Johns Hopkins short-stick defensive midfielder Danny Jones met Virginia’s Will Barrow for only a short time when Jones was about 9 years old, but it left a lasting impression.
Barrow was playing at Virginia, but was giving a lacrosse clinic at his former high school, Baldwin (N.Y.). He wore a Virginia jacket and appeared to be 7 feet tall.
At the time he was also one of the best and fastest midfielders in the country, and African-American.
“I was like 9 or 10 years old,” said Jones, a Baldwin native and junior at Hopkins. “He was a giant to me, the first guy to introduce me to lacrosse. There were other sports heroes at the time like Tom Brady and Ray Lewis. But this was a guy who went to the same movie theater as me; he played on the same fields as me. And he looked like me.”
Jones cherishes that moment with Barrow and still admires him even though Barrow died after reportedly committing suicide in November 2008, several months after he had played his final college game for the Cavaliers.
Barrow still has a special place in Virginia lacrosse history, and various college lacrosse teams honor his memory by participating in an annual charity flag football tournament in Charlottesville, Va., during the fall.

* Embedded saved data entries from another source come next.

(* ===== verification/ClipDownload.v ===== *)
(** * A whole download

    A client that answers the requests of ClipIncoming.v, and nothing that fails:
    the offered files arrive.  The client's files are byte lists; it answers the
    last request of whatever stream it likes, in any order. *)
From S2P Require Import Prelude Text Sanitize ClipBase ClipFiles ClipIncoming.

#[local] Existing Instance calm.

(** ** The client *)

Section client.
Context (held : list (list Z)).

(** What a client that holds these files says to a request. *)
Definition answer (e : effect) : option label :=
  match e with
  | RequestContents stream index size_only position requested =>
      c ← held !! Z.to_nat index;
      Some (Contents stream (if size_only : bool then to_le 8 (Z.of_nat (length c)) else take (Z.to_nat requested) (drop (Z.to_nat position) c)) false)
  | _ => None
  end.
Definition asks (stream : Z) (e : effect) : bool := match e with RequestContents s _ _ _ _ => s =? stream | _ => false end.
Definition last_request (stream : Z) (es : list effect) : option effect := last (filter (fun e => asks stream e = true) es).
Definition reply (w : World) (stream : Z) : World :=
  match last_request stream (log w) ≫= answer with Some l => step true true w l | None => w end.
End client.

Definition is_completion (e : effect) : bool := match e with Complete _ _ _ _ => true | _ => false end.
Definition completions (es : list effect) : list effect := filter (fun e => is_completion e = true) es.

Lemma last_request_app s es es' : last_request s (es ++ es') = match last_request s es' with Some e => Some e | None => last_request s es end.
Proof. unfold last_request. rewrite filter_app, last_app. by destruct (last (filter _ es')). Qed.
Lemma completions_app es es' : completions (es ++ es') = completions es ++ completions es'.
Proof. apply filter_app. Qed.

(** The number of requests that fetch [n] bytes. *)
Definition pieces (n : Z) : Z := (n + (CHUNK - 1)) / CHUNK.
Lemma pieces_pos n : 0 < n -> 1 <= pieces n.
Proof. intros Hn. unfold pieces, CHUNK. apply Z.div_le_lower_bound; lia. Qed.
Lemma pieces_step n : 0 < n -> pieces (n - Z.min n CHUNK) <= pieces n - 1.
Proof.
  intros Hn. unfold pieces, CHUNK in *. destruct (Z.min_spec n 67108864) as [[? ->]|[? ->]].
  - rewrite Z.sub_diag. replace ((0 + (67108864 - 1)) / 67108864) with 0 by done. pose proof (Z.div_le_lower_bound (n + (67108864 - 1)) 67108864 1). lia.
  - replace (n + (67108864 - 1)) with ((n - 67108864 + (67108864 - 1)) + 1 * 67108864) by lia. rewrite Z.div_add by lia. lia.
Qed.
Lemma pieces_nonneg n : 0 <= n -> 0 <= pieces n.
Proof. intros. unfold pieces, CHUNK. apply Z.div_pos; lia. Qed.

Lemma pieces_mono m n : m <= n -> pieces m <= pieces n.
Proof. intros. unfold pieces, CHUNK. apply Z.div_le_mono; lia. Qed.

(** ** The transfers in progress *)

Record job := mkJob { j_stream : Z; j_temp : path; j_final : path; j_content : list Z; j_index : Z }.
#[global] Instance job_eq_dec : EqDecision job.
Proof. solve_decision. Defined.
Definition len (j : job) : Z := Z.of_nat (length (j_content j)).
Lemma begin_files_lawful descs index w w' : begin_files index descs w = Ok w' -> lawful w -> lawful w'.
Proof.
  revert index w. induction descs as [|d descs IH]; intros index w; cbn [begin_files]; [by intros [= <-]|].
  destruct (begin_file index d w) as [w1|[]|] eqn:E; cbn [mbind outcome_bind]; [|done]. intros Hw Hl. apply (IH _ _ Hw). clear IH Hw.
  unfold begin_file, allocate_stream_id in E. set (w0 := with_xfer _ w) in E. assert (lawful w0) as L0 by (apply (on_xfer_lawful (with_next _)); [intros t; split; [by left|done]|done]).
  destruct (reserve_destination _ w0) as [final|[]|]; cbn [outcome_bind mbind] in E; [|done].
  pose proof (perform_lawful CreateDir w0 I L0) as P0. destruct (perform CreateDir w0) as [made w2]. cbn [snd] in P0.
  destruct made; cbn [negb] in E; [|apply Ok_inj in E as <-; done].
  set (temp := comp _ _) in E. pose proof (perform_lawful (OpenNew temp) w2 I P0) as P1. destruct (perform (OpenNew temp) w2) as [opened w3]. cbn [snd] in P1.
  destruct opened; cbn [negb] in E; [|apply Ok_inj in E as <-; done].
  apply Ok_inj in E as <-. apply perform_lawful; [apply request_genuine|]. apply on_xfer_lawful; [intros t; split; [by left|done]|done].
Qed.
Lemma begin_transfer_lawful n mime descs w w' : requested n mime -> is_file_mime mime = true -> begin_transfer provider connected n mime descs w = Ok w' -> lawful w -> lawful w'.
Proof.
  intros Hr Hm. unfold begin_transfer. destruct (negb _); [intros Hw%Ok_inj ?; subst; by apply complete_lawful|]. destruct (negb connected); [intros Hw%Ok_inj ?; subst; by apply complete_lawful|].
  intros Hw Hl. apply (begin_files_lawful _ _ _ _ Hw). destruct (clear_incoming_lawful w Hl) as [L S' C]. constructor; cbn [on_xfer with_xfer log xfer]; [done| |done].
  intros k [= <-]. by exists mime.
Qed.

Lemma contents_error_lawful stream w : lawful w -> lawful (contents_error provider stream w).
Proof.
  intros Hw. unfold contents_error. set (w1 := match incoming_files (xfer w) !! stream with Some _ => _ | None => w end).
  assert (lawful w1) as L1 by (unfold w1; case_match; [apply perform_lawful, on_xfer_lawful; [done|intros t; split; [by left|done]|done]|done]).
  destruct (portal_serial (xfer w1)); [|done]. apply complete_lawful; [done|]. apply on_xfer_lawful; [|done]. intros t. split; [by right|done].
Qed.
Lemma finish_file_lawful stream f w : inside dir (final_path f) -> lawful w -> lawful (finish_file provider stream f w).2.
Proof.
  intros Hf Hw. unfold finish_file. pose proof (perform_lawful (Flush (temp_path f)) w I Hw) as P0. destruct (perform (Flush (temp_path f)) w) as [flushed w1]. cbn [snd] in P0.
  destruct flushed; cbn [negb snd]; [|done]. set (w2 := on_xfer _ w1).
  assert (lawful w2) as L2 by (destruct P0 as [L S' C]; constructor; [done..|]; cbn; apply Forall_app; by repeat constructor).
  clearbody w2. pose proof (perform_lawful (Rename (temp_path f) (final_path f)) w2 I L2) as P2. destruct (perform (Rename _ _) w2) as [named w3]. cbn [snd] in P2.
  destruct named; cbn [negb snd]; [|done]. destruct (bool_decide _); cbn [snd]; [|done].
  apply on_xfer_lawful; [intros t; cbn; split; [by right|apply submseteq_nil_l]|]. destruct (portal_serial (xfer w3)) as [n|] eqn:E; [|done].
  apply complete_lawful; [|done]. destruct (lw_serial _ P2 n E) as (m & Hr & Hm). right. exists m, (completed_files (xfer w3)). split_and!; try done. apply (lw_completed _ P2).
Qed.
Lemma continue_file_lawful stream f w : inside dir (final_path f) -> lawful w -> lawful (continue_file provider connected stream f w).2.
Proof.
  intros Hf Hw. unfold continue_file. destruct (total_size f); [|done]. destruct (_ <=? _); [by apply finish_file_lawful|]. destruct connected; [|done].
  apply perform_lawful; [apply request_genuine|done].
Qed.
Lemma update_lawful stream f w : lawful w -> lawful (update_file stream f w).
Proof. apply on_xfer_lawful. intros t. split; [by left|done]. Qed.
Lemma response_lawful stream data is_error w : tidy dir ∅ w -> lawful w -> lawful (handle_rdp_file_contents_response provider connected stream data is_error w).2.
Proof.
  intros Ht Hw. unfold handle_rdp_file_contents_response. destruct is_error; [by apply contents_error_lawful|]. destruct (incoming_files (xfer w) !! stream) as [f|] eqn:E; [|done].
  destruct (td_incoming _ _ _ Ht _ _ E) as (_ & If & _). destruct (awaiting_size f).
  - unfold apply_size_response. destruct (_ =? 8)%nat; [|done]. set (g := mkIncoming _ _ _ _ _ _ _). pose proof (update_lawful stream g w Hw) as L.
    destruct (0 <? _); [|by apply continue_file_lawful]. destruct connected; [|done].
    pose proof (perform_lawful (request_for stream g) _ (request_genuine _ _) L) as P. destruct (perform _ _) as [ok w2]. by destruct ok.
  - pose proof (perform_lawful (WriteAll (temp_path f) data) w I Hw) as P. destruct (perform _ _) as [stored w1]. cbn [snd] in P.
    destruct stored; cbn [negb snd]; [|done]. apply continue_file_lawful; [done|]. by apply update_lawful.
Qed.
Lemma contents_request_lawful stream index position amount size_only w : lawful w ->
  lawful (handle_rdp_file_contents_request connected stream index position amount size_only w).2.
Proof.
  intros Hw. unfold handle_rdp_file_contents_request. destruct (negb connected); [done|]. destruct (outgoing_files _ !! _); [|done].
  destruct size_only; [by apply perform_lawful|]. destruct (read_file_chunk _ _ _ _); by apply perform_lawful.
Qed.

“It is the short-stick defensive middies where we find consistently electrifying examples of creative athleticism,” said Dom Starsia, Barrow’s former coach at Virginia. “Will made regular contributions to our weekly highlight reels. He could cover, pick it up, clear it in an instance and finish offensively.
“He remains a memorable figure in the Virginia lacrosse program and I still think of him often.”

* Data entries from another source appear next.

(* ===== verification/Simd.v ===== *)
(** * Vector registers: the x86 and ARM intrinsics the colour conversion uses

    [std::arch] as the source uses it.  An x86 register is the list of its
    bytes, lowest first, and every intrinsic reads it in lanes of its own width;
    the two 128-bit halves of a 256-bit register are separate for the unpack,
    pack and horizontal operations.  A NEON register is typed, so it is the list
    of its lanes. *)
From S2P Require Import Prelude.

(** ** Lanes *)

(** The signed value of the low [w] bits. *)
Definition as_signed (w z : Z) : Z := let z := wrap w z in if z <? 2 ^ (w - 1) then z else z - 2 ^ w.

Fixpoint u16s (v : list Z) : list Z :=
  match v with a :: b :: v => of_le [a; b] :: u16s v | _ => [] end.
Fixpoint u32s (v : list Z) : list Z :=
  match v with a :: b :: c :: d :: v => of_le [a; b; c; d] :: u32s v | _ => [] end.
Definition i16s (v : list Z) : list Z := map (as_signed 16) (u16s v).
Definition i32s (v : list Z) : list Z := map (as_signed 32) (u32s v).
(** Lanes to bytes; what does not fit is cut off. *)
Definition from16 (xs : list Z) : list Z := xs ≫= to_le 2.
Definition from32 (xs : list Z) : list Z := xs ≫= to_le 4.

Fixpoint interleave (a b : list Z) : list Z :=
  match a, b with x :: a, y :: b => x :: y :: interleave a b | _, _ => [] end.
Fixpoint pair_sums (l : list Z) : list Z :=
  match l with x :: y :: l => x + y :: pair_sums l | _ => [] end.
Definition sat (lo hi z : Z) : Z := Z.max lo (Z.min z hi).

(** The same operation on both halves. *)
Definition halves (f : list Z -> list Z -> list Z) (a b : list Z) : list Z :=
  f (take 16 a) (take 16 b) ++ f (drop 16 a) (drop 16 b).

(** ** x86: 128 bits *)
Definition _mm_setzero_si128 : list Z := replicate 16 0.
Definition _mm_shuffle_epi8 (a mask : list Z) : list Z :=
  map (fun m => if m <? 0 then 0 else nth (Z.to_nat (m mod 16)) a 0) mask.
Definition _mm_unpacklo_epi8 (a b : list Z) : list Z := interleave (take 8 a) (take 8 b).
Definition _mm_unpackhi_epi8 (a b : list Z) : list Z := interleave (drop 8 a) (drop 8 b).
(** [n] bytes from offset [o] *)
Definition bytes_at (o n : nat) (a : list Z) : list Z := take n (drop o a).
Definition _mm_unpacklo_epi16 (a b : list Z) : list Z :=
  concat (map (fun i => bytes_at (2 * i) 2 a ++ bytes_at (2 * i) 2 b) [0; 1; 2; 3]%nat).
Definition _mm_unpackhi_epi16 (a b : list Z) : list Z :=
  concat (map (fun i => bytes_at (2 * i) 2 a ++ bytes_at (2 * i) 2 b) [4; 5; 6; 7]%nat).
Definition _mm_unpacklo_epi32 (a b : list Z) : list Z :=
  concat (map (fun i => bytes_at (4 * i) 4 a ++ bytes_at (4 * i) 4 b) [0; 1]%nat).
(** The low 64 bits, as [_mm_storel_epi64] stores them. *)
Definition low_64 (a : list Z) : list Z := take 8 a.

(** ** x86: 256 bits *)
Definition _mm256_setzero_si256 : list Z := replicate 32 0.
Definition _mm256_set1_epi32 (z : Z) : list Z := from32 (replicate 8 z).
Definition _mm256_set1_epi16 (z : Z) : list Z := from16 (replicate 16 z).
Definition _mm256_set_m128i (hi lo : list Z) : list Z := lo ++ hi.
Definition _mm256_castsi256_si128 (a : list Z) : list Z := take 16 a.
Definition _mm256_extracti128_si256_1 (a : list Z) : list Z := drop 16 a.
Definition _mm256_mullo_epi32 (a b : list Z) : list Z := from32 (zip_with Z.mul (i32s a) (i32s b)).
Definition _mm256_add_epi32 (a b : list Z) : list Z := from32 (zip_with Z.add (i32s a) (i32s b)).
Definition _mm256_srai_epi32 (a : list Z) (n : Z) : list Z := from32 (map (fun x => Z.shiftr x n) (i32s a)).
Definition _mm256_max_epi32 (a b : list Z) : list Z := from32 (zip_with Z.max (i32s a) (i32s b)).
Definition _mm256_min_epi32 (a b : list Z) : list Z := from32 (zip_with Z.min (i32s a) (i32s b)).
Definition _mm256_packs_epi32 : list Z -> list Z -> list Z :=
  halves (fun a b => from16 (map (sat (-32768) 32767) (i32s a ++ i32s b))).
Definition _mm256_packus_epi16 : list Z -> list Z -> list Z :=
  halves (fun a b => map (sat 0 255) (i16s a ++ i16s b)).
Definition _mm256_unpacklo_epi8 : list Z -> list Z -> list Z := halves _mm_unpacklo_epi8.
Definition _mm256_unpackhi_epi8 : list Z -> list Z -> list Z := halves _mm_unpackhi_epi8.
Definition _mm256_add_epi16 (a b : list Z) : list Z := from16 (zip_with Z.add (u16s a) (u16s b)).
Definition _mm256_hadd_epi16 : list Z -> list Z -> list Z :=
  halves (fun a b => from16 (pair_sums (u16s a) ++ pair_sums (u16s b))).
Definition _mm256_srli_epi16 (a : list Z) (n : Z) : list Z := from16 (map (fun x => Z.shiftr x n) (u16s a)).
Definition _mm256_permute4x64_epi64 (a : list Z) (imm : Z) : list Z :=
  concat (map (fun i => bytes_at (8 * Z.to_nat (Z.land (Z.shiftr imm (2 * i)) 3)) 8 a) [0; 1; 2; 3]).

(** ** NEON *)
Definition vdupq_n_s32 (z : Z) : list Z := replicate 4 (as_signed 32 z).
Definition vdupq_n_u16 (z : Z) : list Z := replicate 8 (wrap 16 z).
Definition vmulq_s32 (a b : list Z) : list Z := map (as_signed 32) (zip_with Z.mul a b).
Definition vaddq_s32 (a b : list Z) : list Z := map (as_signed 32) (zip_with Z.add a b).
Definition vmlaq_s32 (a b c : list Z) : list Z := vaddq_s32 a (vmulq_s32 b c).
Definition vshrq_n_s32 (a : list Z) (n : Z) : list Z := map (fun x => Z.shiftr x n) a.
Definition vmaxq_s32 (a b : list Z) : list Z := zip_with Z.max a b.
Definition vminq_s32 (a b : list Z) : list Z := zip_with Z.min a b.
(** Widening keeps the unsigned lanes; [vreinterpretq_s32_u32] makes them signed. *)
Definition vmovl_u8 (a : list Z) : list Z := a.
Definition vmovl_u16 (a : list Z) : list Z := a.
Definition vreinterpretq_s32_u32 (a : list Z) : list Z := map (as_signed 32) a.
Definition vget_low (a : list Z) : list Z := take (length a / 2) a.
Definition vget_high (a : list Z) : list Z := drop (length a / 2) a.
Definition vmovn_s32 (a : list Z) : list Z := map (as_signed 16) a.
Definition vcombine_s16 (lo hi : list Z) : list Z := lo ++ hi.
Definition vqmovun_s16 (a : list Z) : list Z := map (sat 0 255) a.
(** [vld4_u8]: every fourth byte from [k] *)
Definition vld4_u8 (k : nat) (a : list Z) : list Z := map (fun i => nth (4 * i + k) a 0) (seq 0 8).
Definition vaddq_u16 (a b : list Z) : list Z := map (wrap 16) (zip_with Z.add a b).
Definition vpaddq_u16 (a b : list Z) : list Z := map (wrap 16) (pair_sums a ++ pair_sums b).
Definition vshrq_n_u16 (a : list Z) (n : Z) : list Z := map (fun x => Z.shiftr x n) a.
Definition vmovn_u16 (a : list Z) : list Z := map (wrap 8) a.

(** ** Lemmas *)
Lemma as_signed_small w z : 0 < w -> - 2 ^ (w - 1) <= z < 2 ^ (w - 1) -> as_signed w z = z.
Proof.
  intros Hw Hz. unfold as_signed, wrap. assert (2 ^ w = 2 * 2 ^ (w - 1)) as E.
  { rewrite <- Z.pow_succ_r by lia. f_equal. lia. }
  assert (0 < 2 ^ (w - 1)) by (apply Z.pow_pos_nonneg; lia). rewrite E.
  destruct (Z.le_gt_cases 0 z).
  - rewrite Z.mod_small by lia. destruct (Z.ltb_spec z (2 ^ (w - 1))); lia.
  - rewrite <- (Z.mod_unique z (2 * 2 ^ (w - 1)) (-1) (z + 2 * 2 ^ (w - 1))) by lia.
    destruct (Z.ltb_spec (z + 2 * 2 ^ (w - 1)) (2 ^ (w - 1))); lia.
Qed.

Lemma as_signed_wrap w z : as_signed w (wrap w z) = as_signed w z.
Proof. unfold as_signed, wrap. by rewrite Zmod_mod. Qed.

Lemma of_to_le2 z : of_le (to_le 2 z) = wrap 16 z.
Proof. cbn [to_le of_le]. unfold wrap. change (2 ^ 16) with 65536. Z.div_mod_to_equations. lia. Qed.
Lemma of_to_le4 z : of_le (to_le 4 z) = wrap 32 z.
Proof. cbn [to_le of_le]. unfold wrap. change (2 ^ 32) with 4294967296. Z.div_mod_to_equations. lia. Qed.

Lemma u16s_from16 xs : u16s (from16 xs) = map (wrap 16) xs.
Proof. induction xs as [|x xs IH]; [done|]. cbn -[wrap of_le]. f_equal; [apply of_to_le2|exact IH]. Qed.
Lemma i16s_from16 xs : i16s (from16 xs) = map (as_signed 16) xs.
Proof. unfold i16s. rewrite u16s_from16, map_map. apply map_ext. intros. apply as_signed_wrap. Qed.
Lemma i32s_from32 xs : i32s (from32 xs) = map (as_signed 32) xs.
Proof.
  unfold i32s. induction xs as [|x xs IH]; [done|]. cbn -[as_signed of_le]. f_equal; [|exact IH].
  change [x mod 256; (x / 256) mod 256; (x / 256 / 256) mod 256; (x / 256 / 256 / 256) mod 256] with (to_le 4 x).
  by rewrite of_to_le4, as_signed_wrap.
Qed.

Lemma length_from16 xs : length (from16 xs) = (2 * length xs)%nat.
Proof. induction xs as [|x xs IH]; [done|]. cbn. unfold from16 in IH. cbn in IH. lia. Qed.
Lemma length_from32 xs : length (from32 xs) = (4 * length xs)%nat.
Proof. induction xs as [|x xs IH]; [done|]. cbn. unfold from32 in IH. cbn in IH. lia. Qed.
Lemma from16_app a b : from16 (a ++ b) = from16 a ++ from16 b.
Proof. apply bind_app. Qed.
Lemma from32_app a b : from32 (a ++ b) = from32 a ++ from32 b.
Proof. apply bind_app. Qed.

(** Blocks of [k] followed by a remainder compute a map. *)
Lemma blocks_map {A} (f : nat -> A) (block : nat -> list A) (k n r : nat) :
  (forall c, (c < n)%nat -> block c = map f (seq (k * c) k)) ->
  concat (map block (seq 0 n)) ++ map f (seq (k * n) r) = map f (seq 0 (k * n + r)).
Proof.
  intros Hb. rewrite seq_app, map_app. f_equal. clear r. induction n as [|n IH]; [by rewrite Nat.mul_0_r|].
  rewrite seq_S, map_app, concat_app, IH by (intros; apply Hb; lia). cbn [map concat].
  rewrite app_nil_r, Hb by lia. replace (k * S n)%nat with (k * n + k)%nat by lia. by rewrite seq_app, map_app.
Qed.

Not many people think of Barrow more than Jones does. On the front of his game-day T-shirt is a picture of Jones hugging his aunt, Tia Cisuentes, who died from cancer two days after he graduated from high school.
On the back is an action photo of Barrow wearing his No. 23 Virginia jersey. Above the picture is this caption: Forever Live Two Three.

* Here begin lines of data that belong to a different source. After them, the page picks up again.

(* ===== verification/Color.v ===== *)
(** * Colour conversion for the AVC444 encoder

    Models src/src/rdp/channels/graphics/egfx/color/convert.rs and space.rs: the
    fixed-point conversion of BGRA frames to YUV 4:4:4, the 2x2 chroma filter,
    their AVX2 and NEON versions instruction by instruction, and the colour
    metadata.  A plane is the list of its bytes; sizes are natural numbers. *)
From S2P Require Import Prelude Text Simd.

(** ** Matrices *)

(** [convert.rs:9-25 ColorMatrix] *)
Inductive ColorMatrix := BT601 | BT709 | OpenH264.
#[export] Instance ColorMatrix_eq_dec : EqDecision ColorMatrix.
Proof. solve_decision. Defined.

(** [convert.rs:37-43 auto_select] *)
Definition matrix_auto_select (width height : Z) : ColorMatrix :=
  if (1280 <=? width) && (720 <=? height) then BT709 else BT601.

(** [convert.rs:48-55 y_coefficients_fixed] *)
Definition y_coefficients_fixed (m : ColorMatrix) : Z * Z * Z :=
  match m with
  | BT601 => (19595, 38470, 7471)
  | BT709 => (13933, 46871, 4732)
  | OpenH264 => (16896, 33024, 6400)
  end.
(** [convert.rs:59-61 is_limited_range] *)
Definition matrix_limited_range (m : ColorMatrix) : bool := match m with OpenH264 => true | _ => false end.
(** [convert.rs:78-87 u_coefficients_fixed] *)
Definition u_coefficients_fixed (m : ColorMatrix) : Z * Z * Z :=
  match m with
  | BT601 => (-11056, -21712, 32768)
  | BT709 => (-7508, -25260, 32768)
  | OpenH264 => (-9728, -18944, 28672)
  end.
(** [convert.rs:92-101 v_coefficients_fixed] *)
Definition v_coefficients_fixed (m : ColorMatrix) : Z * Z * Z :=
  match m with
  | BT601 => (32768, -27440, -5328)
  | BT709 => (32768, -29764, -3004)
  | OpenH264 => (28672, -24064, -4608)
  end.

(** ** One pixel *)

(** [convert.rs:105-109 BgraSample] *)
Record BgraSample := mkSample { sample_r : Z; sample_g : Z; sample_b : Z }.

(** Reading a plane; out of range only where the callers have checked the size. *)
Definition byte_at (l : list Z) (i : nat) : Z := nth i l 0.

(** [convert.rs:112-119 from_bgra_slice] *)
Definition from_bgra_slice (bgra : list Z) (pixel_index : nat) : BgraSample :=
  let offset := (pixel_index * 4)%nat in
  mkSample (byte_at bgra (offset + 2)) (byte_at bgra (offset + 1)) (byte_at bgra offset).

(** [kr * r + kg * g + kb * b], which no sample overflows ([dot_fits_i32]) *)
Definition dot (k : Z * Z * Z) (s : BgraSample) : Z :=
  k.1.1 * sample_r s + k.1.2 * sample_g s + k.2 * sample_b s.
(** [z.clamp(lo, hi)] *)
Definition clamp (lo hi z : Z) : Z := sat lo hi z.

(** [convert.rs:122-154 convert_bgra_sample_to_yuv] *)
Definition convert_bgra_sample_to_yuv (s : BgraSample) (m : ColorMatrix) : Z * Z * Z :=
  let limited_range := matrix_limited_range m in
  let y_base := Z.shiftr (dot (y_coefficients_fixed m) s + 32768) 16 in
  let y_val := if limited_range then clamp 16 235 (y_base + 16) else clamp 0 255 y_base in
  let u_val := Z.shiftr (dot (u_coefficients_fixed m) s + 32768) 16 + 128 in
  let u_val := if limited_range then clamp 16 240 u_val else clamp 0 255 u_val in
  let v_val := Z.shiftr (dot (v_coefficients_fixed m) s + 32768) 16 + 128 in
  let v_val := if limited_range then clamp 16 240 v_val else clamp 0 255 v_val in
  (y_val, u_val, v_val).

(** ** Frames *)

(** [convert.rs:161-172 Yuv444Frame] *)
Record Yuv444Frame := mkYuv444 { y444 : list Z; u444 : list Z; v444 : list Z; width444 : nat; height444 : nat }.

(** [convert.rs:175-184 new] *)
Definition yuv444_new (width height : nat) : Yuv444Frame :=
  mkYuv444 (replicate (width * height) 0) (replicate (width * height) 128) (replicate (width * height) 128) width height.
(** [convert.rs:187-189 pixel_count] *)
Definition pixel_count (f : Yuv444Frame) : nat := (width444 f * height444 f)%nat.

(** A frame of the same size with its planes written from the first pixel on. *)
Definition with_planes (f : Yuv444Frame) (y u v : list Z) : Yuv444Frame := mkYuv444 y u v (width444 f) (height444 f).

(** [convert.rs:243-254 bgra_to_yuv444_scalar] *)
Definition bgra_to_yuv444_scalar (bgra : list Z) (f : Yuv444Frame) (m : ColorMatrix) : Yuv444Frame :=
  let samples := map (fun i => convert_bgra_sample_to_yuv (from_bgra_slice bgra i) m) (seq 0 (pixel_count f)) in
  with_planes f (map (fun yuv => yuv.1.1) samples) (map (fun yuv => yuv.1.2) samples) (map snd samples).

(** The full-range conversion that the vector versions use for the last pixels:
    a plane with coefficients [k] and [offset].  [convert.rs:448-467 bgra_to_yuv444_avx2_impl] *)
Definition full_range_value (k : Z * Z * Z) (offset : Z) (s : BgraSample) : Z :=
  clamp 0 255 (Z.shiftr (dot k s + 32768) 16 + offset).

So when No. 9 Johns Hopkins visits No. 10 Virginia on Saturday, it will be an emotional afternoon for Jones. It will be the first time he’ll actually get playing time on the same field where Barrow played.
“I was 11 years old when that happened. I was crushed,” Jones said of Barrow’s death. “I was just starting to pick up the stick and get into the game, and all of a sudden he is gone.
“Yes, it’s going to be special and emotional when I step out on that field. Will Barrow was fast, physical and able to do anything. He had to be a special person, which is why they keep honoring him every year.”
It’s understandable why Jones is so enamored of Barrow. The number of African-Americans participating in lacrosse has been growing, but it’s still a slow process. When Jones was growing up, there were some great black offensive players such as Johns Hopkins’ Kyle Harrison and Virginia’s John Christmas. Barrow was a grinder.
After leading Maryland's women's lacrosse team to the national championship and winning the Tewaaraton Award last spring, Zoe Stukenberg is passing on her love of lacrosse to a Patterson High School team filled with mostly newcomers to the game.
Opposing offenses like to attack short-stick defensive midfielders because that’s the nature of the game, but they also like to go after Jones because of his size.
Jones likes the challenge. Bring it on.
“He takes things very personally,” Johns Hopkins coach Dave Pietramala said. “This serves as motivation for him, which I believe he uses in a positive fashion. While a bit undersized for his position, Danny makes up for that in many ways. He is a stickler for preparation, studies film, takes pride in knowing the game, has very good speed and quickness, and plays with a ton of heart.”
Virginia will be a challenge. The Cavaliers are averaging 12.78 goals per game and two of the team’s top scorers are midfielders Dox Aitken (19 goals, seven assists) and Matt Moore (10 goals, six assists).
But remember, this is more than just another game for Jones. He stays in constant contact with Barrow’s father, George, when he needs advice or simply someone to talk through problems. Jones extended an invitation to George Barrow to attend Saturday’s game, but said Barrow’s father thought it would be too emotional.
Jones wears Barrow’s old jersey number and has No. 23 tattooed on his collarbone.
“When I first got here, there was this big, Italian guy [Pietramala] staring down at me, and it was intimidating,” said Jones, a former football standout at St. Anthony’s High. “I was always faster, more athletic, but I had to learn the system and it took me a year to get comfortable with him and the style.
“My freshman year, my teammates asked me why I wore the T-shirt and I told them it was for motivation. Coach Pietramala says you need to find out the why and what you play for. I know what it is. With Will Barrow, this is how it all got started. This is why it started.”